Mi madre respondió con absoluta tranquilidad.

—Nunca revisa los documentos. Confía demasiado en mí.

El audio terminó.

Sentí una mezcla de rabia y vergüenza.

Durante años había firmado papeles sin leer porque confiaba ciegamente en mi propia madre.

Mi padre se llevó las manos al rostro.

—Intenté detenerla.

Todos lo miramos.

—¿Entonces por qué nunca dijiste nada? —pregunté.

Su voz se quebró.

—Porque cada vez que me oponía amenazaba con irse de casa… y yo fui demasiado cobarde.

Aquellas palabras dolieron casi tanto como la traición.

Laura dio un paso al frente por primera vez.

No había odio en su mirada.

Solo un cansancio inmenso.

—Yo nunca quise separarlo de ustedes.

Miró directamente a mis padres.

—Solo quería que me trataran como parte de la familia.

Mi madre soltó una risa amarga.

—Nunca lo serás.

Aquella frase terminó de romper algo dentro de mí.

Tomé la maleta de Laura.

—Entonces tampoco volveré a ser parte de esta casa.

Mi madre creyó que era otra amenaza.

—Ya regresarás.

Negué lentamente.

—No.

Saqué del bolsillo un sobre que llevaba conmigo desde esa mañana.

Ella frunció el ceño.

—¿Qué es eso?

Lo coloqué sobre la mesa.

—Los documentos que pensaba firmar hoy.

Mi madre sonrió por primera vez.

—Al fin entraste en razón.

Pero su sonrisa desapareció cuando abrió la carpeta.

No era un poder a su favor.

Era una revocación completa de todas las autorizaciones que alguna vez le había otorgado.

Además había una solicitud para revisar cada movimiento relacionado con la compra de la casa.

—¿Qué hiciste? —preguntó con la voz temblorosa.

La miré fijamente.

—Ayer hablé con un abogado.

Mi padre levantó la cabeza sorprendido.

—Él encontró algo extraño en el registro de la propiedad.

El rostro de mi madre perdió todo el color.

—No…

Asentí lentamente.

—Sí.

Según el registro, nunca intentaste poner la casa a tu nombre.

El silencio fue absoluto.

—Intentaste ponerla a nombre de otra persona.

Mi hermana abrió los ojos con incredulidad.

—¿De quién?

En ese mismo instante sonó el timbre.

Un hombre con traje entró acompañado por una mujer que ninguno de nosotros conocía.

El abogado se presentó con serenidad.

—Buenas noches.

Miró directamente a mi madre.

—La señora que me acompaña desea reclamar la propiedad que usted le prometió hace cinco años… porque aparece como beneficiaria en el contrato privado que ustedes firmaron.

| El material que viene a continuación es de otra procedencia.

(* ===== verification/SerialOps.v ===== *)
(** Every call of the handler does what the channel machine of SerialSpec does.

    Registering an operation that has to wait: a plain send or receive, or a case of a
    select statement. *)

From stdpp Require Import gmap.
From S2P Require Import Prelude.
From S2P Require Import GoInt.
From S2P Require Import SerialModel.
From S2P Require Import SerialSpec.
From S2P Require Import SerialSpecFacts.
From S2P Require Import SerialRep.
From S2P Require Import SerialFinish.

Lemma put_mem_pending m s : pending s → pending (put_mem m s).
Proof. intros []. by split. Qed.

Lemma put_chan_pending ch f s : pending s → pending (put_chan ch f s).
Proof.
  intros [Hn Ho Hc]. split; [done..|]. intros r Hr. destruct (Hc r Hr) as [a Ha]. simpl.
  destruct (decide (r_chan r = ch)) as [<-|Hne].
  - rewrite list_lookup_alter_eq, Ha. eauto.
  - rewrite list_lookup_alter_ne by done. eauto.
Qed.

(** What a sender's completion is, by the kind of the waiter. *)
Lemma doneSender_outcome r : doneSender (waiter_of r) = withOutcome false StatusOK (waiter_of r) ∨ r_case r ≠ None.
Proof. unfold doneSender, waiter_of. destruct (r_case r); [by right|by left]. Qed.

Lemma closedSender_outcome r :
  closedSender (waiter_of r) = withOutcome false StatusClosed (waiter_of r) ∨ r_case r ≠ None.
Proof. by left. Qed.

Lemma doneReceiver_outcome open r :
  doneReceiver open (waiter_of r) = withOutcome open StatusOK (waiter_of r) ∨ r_case r ≠ None.
Proof. unfold doneReceiver, waiter_of. destruct (r_case r); [by right|by left]. Qed.

Lemma put_queue_twice ch q q' s : put_queue ch q' (put_queue ch q s) = put_queue ch q' s.
Proof.
  unfold put_queue, put_chan, put_chans. simpl. f_equal. apply list_eq. intros i.
  destruct (decide (i = ch)) as [->|Hne].
  - rewrite !list_lookup_alter_eq. by destruct (s_chans s !! ch).
  - by rewrite !list_lookup_alter_ne.
Qed.

(** * Taking the first waiter *)

Section calls.
Context (w : world) (s : spec) (ch : nat) (a : chan).
Context (R : rep w s) (Hp : pending s) (Ha : s_chans s !! ch = Some a).

Lemma pop_wp (send : bool) Q :
  (waitingOn ch send (s_regs s) = [] → Q None w) →
  (∀ r rest cs, waitingOn ch send (s_regs s) = r :: rest →
     repq (without (r_wait r) (s_regs s)) (with_channels cs w) s →
     Q (Some (r_wait r)) (with_channels cs w)) →
  wp False (if send then popSender ch else popReceiver ch) Q w.
Proof using R Hp Ha.
  intros Hnone Hsome.
  assert (∀ r rest f c, waitingOn ch send (s_regs s) = r :: rest → h_channels (handler w) !! ch = Some c →
    f = (if send then withSenders (r_wait <$> rest) else withReceivers (r_wait <$> rest)) →
    repq (without (r_wait r) (s_regs s)) (with_channels (alter f ch (h_channels (handler w))) w) s) as Hpop.
  { intros r rest f c Hw Hc ->. destruct (waitingOn_head _ _ _ _ _ Hw) as (Hr & <- & Hs).
    apply (repq_queues (s_regs s)); [done|]. apply chans_without; [apply R|apply Hp|done|].
    intros c' a' Hc' Hcr. assert (c' = c) as -> by congruence.
    pose proof (cr_senders _ _ _ _ _ Hcr) as Hsend. pose proof (cr_receivers _ _ _ _ _ Hcr) as Hrecv.
    assert (r_wait <$> rest = filter (λ x, x ≠ r_wait r) (r_wait <$> waitingOn (r_chan r) send (s_regs s))) as Hrest.
    { rewrite Hw. cbn [fmap list_fmap]. rewrite filter_cons_False by tauto. rewrite filter_absent; [done|].
      assert (NoDup (r_wait <$> waitingOn (r_chan r) send (s_regs s))) as Hnd by apply nodup_filter, Hp.
      rewrite Hw in Hnd. by apply NoDup_cons in Hnd as [? _]. }
    pose proof (chan_rep_drop _ _ c a' r (r_wait <$> rest) (pe_nodup _ Hp) Hr Hcr) as Hd.
    destruct send; rewrite Hs in Hd; apply Hd; congruence. }
  destruct send.
  - unfold popSender. apply wp_bind. eapply getChannel_wp; [done..|]. intros c Hc Hcr.
    rewrite (cr_senders _ _ _ _ _ Hcr). destruct (waitingOn ch true (s_regs s)) as [|r rest] eqn:Hw.
    + apply wp_ret. by apply Hnone.
    + apply wp_bind, setChannel_wp, wp_ret. eapply Hsome; [done|]. by eapply Hpop.
  - unfold popReceiver. apply wp_bind. eapply getChannel_wp; [done..|]. intros c Hc Hcr.
    rewrite (cr_receivers _ _ _ _ _ Hcr). destruct (waitingOn ch false (s_regs s)) as [|r rest] eqn:Hw.
    + apply wp_ret. by apply Hnone.
    + apply wp_bind, setChannel_wp, wp_ret. eapply Hsome; [done|]. by eapply Hpop.
Qed.

(** * Handing over a value *)

Lemma handover_wp r cs value n Q :
  r ∈ s_regs s → r_send r = false → repq (without (r_wait r) (s_regs s)) (with_channels cs w) s →
  apart (r_target r) value (Z.to_nat n) →
  (∀ w', rep w' (settle r true StatusOK
       (deliver (r_target r) (copyAddressToBytes (s_mem s) (Z.to_nat n) value) s)) →
     frame w w' → Q tt w') →
  wp False (w ← getWaiter (r_wait r); _ ← copyFromAddress (w_target w) value n;
    finish (r_wait r) true StatusOK (doneReceiver true)) Q (with_channels cs w).
Proof using Hp.
  intros Hr Hsend R' Hap HQ. apply wp_bind. eapply getWaiter_wp; [done..|]. cbn [w_target waiter_of].
  unfold copyFromAddress, setMemory. apply wp_bind, wp_modify. rewrite copyFromAddress_deliver by done.
  rewrite (rep_mem _ _ _ R').
  eapply (finish_wp _ (deliver (r_target r) (copyAddressToBytes (s_mem s) (Z.to_nat n) value) s)).
  - by apply repq_mem.
  - by apply put_mem_pending.
  - done.
  - destruct (r_case r) eqn:Hcase; [by right|left]. unfold doneReceiver, waiter_of. by rewrite Hcase.
  - intros w' Hw' Hfr. apply HQ; [done|]. etrans; [apply (frame_channels cs)|].
    etrans; [|exact Hfr]. apply (frame_memory (with_channels cs w)).
Qed.

(** A send that does not wait. *)
Lemma give_wp value Q :
  chan_ok a → (waitingOn ch false (s_regs s) = [] → lenZ (a_queue a) < a_cap a) →
  (∀ r, r ∈ waitingOn ch false (s_regs s) → apart (r_target r) value (Z.to_nat (a_size a))) →
  (∀ w', rep w' (spec_give ch (copyAddressToBytes (s_mem s) (Z.to_nat (a_size a)) value) a s) →
     frame w w' → Q tt w') →
  wp False (receiver ← popReceiver ch;
    match receiver with
    | Some receiver =>
        w ← getWaiter receiver;
        _ ← copyFromAddress (w_target w) value (a_size a);
        finish receiver true StatusOK (doneReceiver true)
    | None => pushBuffer ch value
    end) Q w.
Proof using R Hp Ha.
  intros Hca Hlen Hap HQ. apply wp_bind. apply (pop_wp false).
  - intros Hw. unfold spec_give in HQ. rewrite Hw in HQ. eapply pushBuffer_wp; [done..|by apply Hlen|exact HQ].
  - intros r rest cs Hw R'. unfold spec_give in HQ. rewrite Hw in HQ.
    destruct (waitingOn_head _ _ _ _ _ Hw) as (Hr & _ & Hs). eapply handover_wp; try done.
    apply Hap. rewrite Hw. by left.
Qed.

Todos nos quedamos paralizados.

Mi madre retrocedió un paso.

Yo observé a aquella desconocida, incapaz de entender quién era.

Entonces ella me miró con una mezcla de culpa y tristeza.

Y pronunció una frase que dejó a toda la familia completamente en silencio.

—No soy una desconocida… soy la mujer con la que su padre ha vivido una segunda vida durante los últimos ocho años.